Some say it does not matter what Israel does, as its enemies will always condemn it. That is certainly true of the hard-core Israel-haters. But I do not believe it is true of the vast majority of Britons, who are not intrinsically opposed to Israel. Poll after poll shows they support Israel's existence and understand its right to security. But they also want to see the conflict over, and a Palestinian state created. They do not understand why, 30 years after the peace process started, we are still so far away. And they certainly don't understand why Israel needs to carry on building in settlements.
I spend too much of my life arguing over the apportionment of blame. William Hague has made clear that Britain believes there is fault on both sides. But regardless of where blame lies, I am certain that the following propositions are empirically, measurably true.
One, that the British public used to see Israel as David, against the Goliath of its neighbours; now Israel is seen as Goliath, militarily strong, technologically advanced and vastly more powerful than the Palestinians.
Two, that, for as long the occupation continues, the restrictions on Gaza remain and there is still a steady stream of announcements of settlement construction, Israel's support in the centre ground of British opinion will continue to ebb. As ambassador, I see the impact that announcements of building in settlements has on the public, on MPs, on our own ministers. Little is more corrosive of faith in Israel's intentions towards peace.
Three, that, until there is progress toward peace, we fight a losing battle to win back hearts and minds.
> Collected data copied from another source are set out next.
(** ** Termination of the search *)

Lemma loop_terminates table cc : forall n s e valid,
  e - s < 2 ^ n ->
  exists k s' e' v,
    k <= S n /\
    Nat.iter k (step table cc) (Running s e valid) = Exited s' e' v /\
    loop_exit table cc valid s' e' v /\
    lookup_loop table cc s e valid = v.
Proof.
  induction n as [| n IH]; intros s e valid Hn;
    rewrite lookup_loop_once;
    destruct (Nat.ltb_spec s e) as [Hlt | Hge].
  - simpl in Hn. lia.
  - exists 1, s, e, valid. simpl.
    destruct (Nat.ltb_spec s e); [lia |].
    repeat split; [lia | left; split; [lia | reflexivity]].
  - destruct (loop_body table cc s e) as [s1 e1 |] eqn:Hb.
    + pose proof (loop_body_halves table cc s e s1 e1 Hlt Hb) as Hh.
      assert (Hsmall : e1 - s1 < 2 ^ n).
      { apply Nat.le_lt_trans with ((e - s) / 2); [exact Hh |].
        apply Nat.Div0.div_lt_upper_bound.
        now rewrite Nat.pow_succ_r' in Hn. }
      destruct (IH s1 e1 valid Hsmall) as (k & s' & e' & v & Hk & Hrun & Hex & Hv).
      exists (S k), s', e', v. repeat split; [lia | | exact Hex | exact Hv].
      rewrite Nat.iter_succ_r. simpl.
      destruct (Nat.ltb_spec s e); [| lia]. now rewrite Hb.
    + exists 1, s, e, 1%Z. simpl.
      destruct (Nat.ltb_spec s e); [| lia]. rewrite Hb.
      repeat split; [lia |]. right. repeat split; [exact Hlt |].
      now apply loop_body_Found.
  - exists 1, s, e, valid. simpl.
    destruct (Nat.ltb_spec s e); [lia |].
    repeat split; [lia | left; split; [lia | reflexivity]].
Qed.

(** C5 (termination): for every input the search loop of
    [gs1_lint_iso3166] terminates.  Each iteration that continues strictly
    shrinks the interval [e - s] (it at least halves it); started at
    [s = 0], [e = 249], the loop has exited after at most 8 iterations (9
    evaluations of its condition), either with the bounds crossed and
    [valid] untouched or at an exact match with [valid = 1]; the value of
    [valid] it leaves is the one the lookup yields. *)
Theorem iso3166_lookup_terminates (data : string) :
  (forall s e s' e',
      s < e -> loop_body iso3166 data s e = Next s' e' ->
      e' - s' < e - s /\ e' - s' <= (e - s) / 2) /\
  (exists k s' e' v,
      k <= 9 /\
      Nat.iter k (step iso3166 data) (Running 0 (List.length iso3166) 0%Z)
      = Exited s' e' v /\
      loop_exit iso3166 data 0%Z s' e' v /\
      GS1_LINTER_ISO3166_LOOKUP data 0%Z = v).
Proof.
  split.
  - intros s e s' e' Hlt Hb. split.
    + now apply (loop_body_decreases iso3166 data s e).
    + now apply (loop_body_halves iso3166 data s e).
  - apply (loop_terminates iso3166 data 8 0 (List.length iso3166) 0%Z).
    simpl. lia.
Qed.

Lemma iso3166_lookup_terminates_witness :
  0 < 249 /\
  loop_body iso3166 "500" 0 249 = Next 125 249 /\
  249 - 125 < 249 - 0 /\ 249 - 125 <= (249 - 0) / 2.
Proof.
  assert (H1 : 0 < 249) by lia.
  assert (H2 : loop_body iso3166 "500" 0 249 = Next 125 249)
    by (vm_compute; reflexivity).
  split; [exact H1 |]. split; [exact H2 |].
  exact (proj1 (iso3166_lookup_terminates "500") 0 249 125 249 H1 H2).
Defined.

(** ** Independence of the lookup strategy *)

Lemma gs1_lint_ext lookup1 lookup2 not_in_set data err_pos err_len m :
  (lookup1 data 0%Z = 0%Z <-> lookup2 data 0%Z = 0%Z) ->
  gs1_lint lookup1 not_in_set data err_pos err_len m
  = gs1_lint lookup2 not_in_set data err_pos err_len m.
Proof.
  intros Hiff.
  destruct (gs1_lint_cases lookup1 not_in_set data err_pos err_len m)
    as [[H1 ->] | [H1 ->]];
  destruct (gs1_lint_cases lookup2 not_in_set data err_pos err_len m)
    as [[H2 ->] | [H2 ->]]; try reflexivity; tauto.
Qed.

Lemma binary_search_finds_rows table cc :
  sorted table ->
  GS1_LINTER_LOOKUP table cc 0%Z <> 0%Z <-> has_row table cc.
Proof.
  intros Hs. split.
  - intros Hv. destruct (GS1_LINTER_LOOKUP_result table cc 0) as [H | [_ H]];
      [contradiction | exact H].
  - intros Hrow. rewrite (GS1_LINTER_LOOKUP_hit table cc 0 Hs Hrow).
    discriminate.
Qed.
(** Seen through the slow clock the code "4821" of [Sample.registered]
    has expired: the verification says so, and after a sweep it says
    invalid. *)
Lemma sweep_turns_expired_into_invalid_witness :
  fst (UserService._verify_activation_code "u1" "4821"
         Sample.registered_late)
  = Raise (Service Exc.ActivationCodeExpiredException_)
  /\ fst (UserService._verify_activation_code "u1" "4821"
            (snd (ActivationCodeRepository.cleanup_expired_codes
                    Sample.registered_late)))
     = Raise (Service Exc.InvalidActivationCodeException_).
Proof.
  assert (Hrow : exists crow,
             find (Sql.code_has_key "u1" "4821")
                  (activation_codes Sample.registered_late) = Some crow
             /\ ActivationCode.is_used crow = false
             /\ ActivationCode.expires_at crow = 60001005
             /\ ActivationCode.created_at crow = Some 1006).
  { vm_compute. eexists. repeat split. }
  destruct Hrow as (crow & Hf & Hu & Hexp & Hcr).
  pose proof (sweep_turns_expired_into_invalid
                Sample.registered_late "u1" "4821" crow) as H.
  cbv zeta in H. destruct H as (H & _).
  - vm_compute. constructor; [intros []|constructor].
  - exact Hf.
  - exact Hu.
  - destruct H as [H1 H2].
    { rewrite Hexp. vm_compute. reflexivity. }
    split; [apply H1|exact H2].
    unfold check_time, code_reads. rewrite Hexp, Hcr.
    vm_compute. discriminate.
Defined.

(* ===================================================================== *)
(** * Edge behaviour of the repositories *)
(* ===================================================================== *)









(** [is_valid] against the check of the service.  [is_valid] answers
    without reading the clock when the code is used; and
    [_verify_activation_code], which does not call it, passes exactly when
    the store has a row for the key for which [is_valid] holds at the
    clock reading of the check. *)
Theorem verification_agrees_with_is_valid
    (w : World) (user_id code : string) :
  (forall ac, ActivationCode.is_used ac = true ->
              is_valid ac w = (Ok false, w))
  /\ (fst (UserService._verify_activation_code user_id code w) = Ok tt
      <-> exists crow,
            find (Sql.code_has_key user_id code) (activation_codes w)
            = Some crow
            /\ fst (is_valid crow (ticks (code_reads crow) w)) = Ok true).
Proof.
  split.
  { intros ac Hu. unfold is_valid. now rewrite Hu. }
  assert (Hvalid : forall crow,
            ActivationCode.is_used crow = false ->
            fst (is_valid crow (ticks (code_reads crow) w))
            = Ok (check_time w crow <? ActivationCode.expires_at crow)).
  { intros crow Hu. unfold is_valid, check_time, code_reads.
    rewrite Hu. simpl negb. cbv iota.
    destruct (ActivationCode.created_at crow); simpl.
    - now rewrite add_0_r_tick.
    - now rewrite add_1_r_tick. }
  split.
  - intros H.
    destruct (UserService._verify_activation_code user_id code w)
      as [r w'] eqn:E. simpl in H. subst r.
    destruct (verify_ok_inv _ _ _ _ E) as (crow & Hf & Hu & Hlive & _).
    exists crow. split; [exact Hf|]. rewrite (Hvalid crow Hu).
    apply Z.ltb_lt in Hlive. now rewrite Hlive.
  - intros (crow & Hf & Hv).
    destruct (ActivationCode.is_used crow) eqn:Hu.
    { unfold is_valid in Hv. rewrite Hu in Hv. discriminate. }
    rewrite (Hvalid crow Hu) in Hv.
    destruct (verify_unused _ _ _ _ Hf Hu) as (w2 & Hver & _).
    rewrite Hver. simpl.
    assert (Hlt : check_time w crow < ActivationCode.expires_at crow).
    { apply Z.ltb_lt. congruence. }
    apply Z.leb_gt in Hlt. now rewrite Hlt.
Qed.

(** The used code "4821" of [Sample.resent]. *)
Lemma verification_agrees_with_is_valid_witness :
  exists ac,
    find (Sql.code_has_key "u1" "4821") (activation_codes Sample.resent)
    = Some ac
    /\ is_valid ac Sample.resent = (Ok false, Sample.resent).
Proof.
  assert (Hrow : exists ac,
             find (Sql.code_has_key "u1" "4821")
                  (activation_codes Sample.resent) = Some ac
             /\ ActivationCode.is_used ac = true).
  { vm_compute. eexists. split; reflexivity. }
  destruct Hrow as (ac & Hf & Hu). exists ac. split; [exact Hf|].
  now apply (verification_agrees_with_is_valid Sample.resent "u1" "4821").
Defined.

(* ===================================================================== *)
(** * Relations that every step of a computation respects *)
(* ===================================================================== *)

Section Respects.

Variable R : World -> World -> Prop.
Hypothesis R_same : forall w w', same_store w w' -> R w w'.
Hypothesis R_trans : forall w1 w2 w3, R w1 w2 -> R w2 w3 -> R w1 w3.

Lemma respects_frame {A} (m : M A) : frame m -> respects R m.
Proof. intros Hm w r w' H. apply R_same. eapply Hm; eauto. Qed.

Lemma respects_ret {A} (a : A) : respects R (ret a).
Proof. apply respects_frame, frame_ret. Qed.

Lemma respects_raise {A} (e : Exn) : respects R (@raise A e).
Proof. apply respects_frame, frame_raise. Qed.

Lemma respects_bind {A B} (m : M A) (k : A -> M B) :
  respects R m -> (forall a, respects R (k a)) -> respects R (bind m k).
Proof.
  intros Hm Hk w r w' H. apply bind_inv in H.
  destruct H as [(a & w1 & H1 & H2) | (e & H1 & _)].
  - eapply R_trans; [eapply Hm; eauto | eapply Hk; eauto].
  - eapply Hm; eauto.
Qed.

Lemma respects_try_except {A} (m : M A) (h : Exn -> M A) :
  respects R m -> (forall e, respects R (h e)) ->
  respects R (try_except m h).
Proof.
  intros Hm Hh w r w' H. apply try_except_inv in H.
  destruct H as [(a & H1 & _) | (e & w1 & H1 & H2)].
  - eapply Hm; eauto.
  - eapply R_trans; [eapply Hm; eauto | eapply Hh; eauto].
Qed.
But, conversely, progress toward peace will win back the centre ground, undermine the delegitimisers, and allow Israel's supporters to avoid constant skirmishes with boycotters and begin embracing Israel positively.
This is why the British government's first priority is to continue in the search for peace. After three decades, we know that, if it was easy, we would have got there by now. It will require what Ariel Sharon termed painful compromises, along with visionary leadership. And it will require us to help find sufficient answers for Israel's security, despite the shifting regional sands.
We realise that the Israelis will move towards peace only when they believe that this will make them more secure, not less. The creation of a Palestinian state must not lead to rockets raining down on Israel from the West Bank. It must not be a repeat of Gaza, when withdrawal was followed by the Hamas takeover and years of rocket attacks. But the majority of Israelis and Palestinians believe the future lies in the creation of a Palestinian state. That is the basis for some hope that peace can be achieved.
Becoming ambassador in Israel was a dream. It is a huge privilege to represent - to Israel, the homeland for the Jewish people - the country that gave my grandfather refuge. My wife and I love living in Israel and want the very best for it. In my new year reflections, I wish I did not have to address the threats to Israel or reaffirm that Britain believes in Israel's existence and legitimacy - the British envoy to Sweden never has to say that we support Sweden's right to exist. When I got this job, friends queued up to tell me that I would never be bored. I pray that, one day, they will be wrong.
But, for now, Israel will continue to face regional turmoil and an acute threat from Iran's nuclear ambitions. And Israel will continue to face the slow, steady erosion of its support. We will not stand passively by and watch it happen. By building our bilateral relationship, by facing the vitriol of the delegitimisers and boycotters head on, and by focusing our energies on the search for peace, I hope that we can see the start of a renaissance in the way Britain looks at Israel. Shana tova umetuka.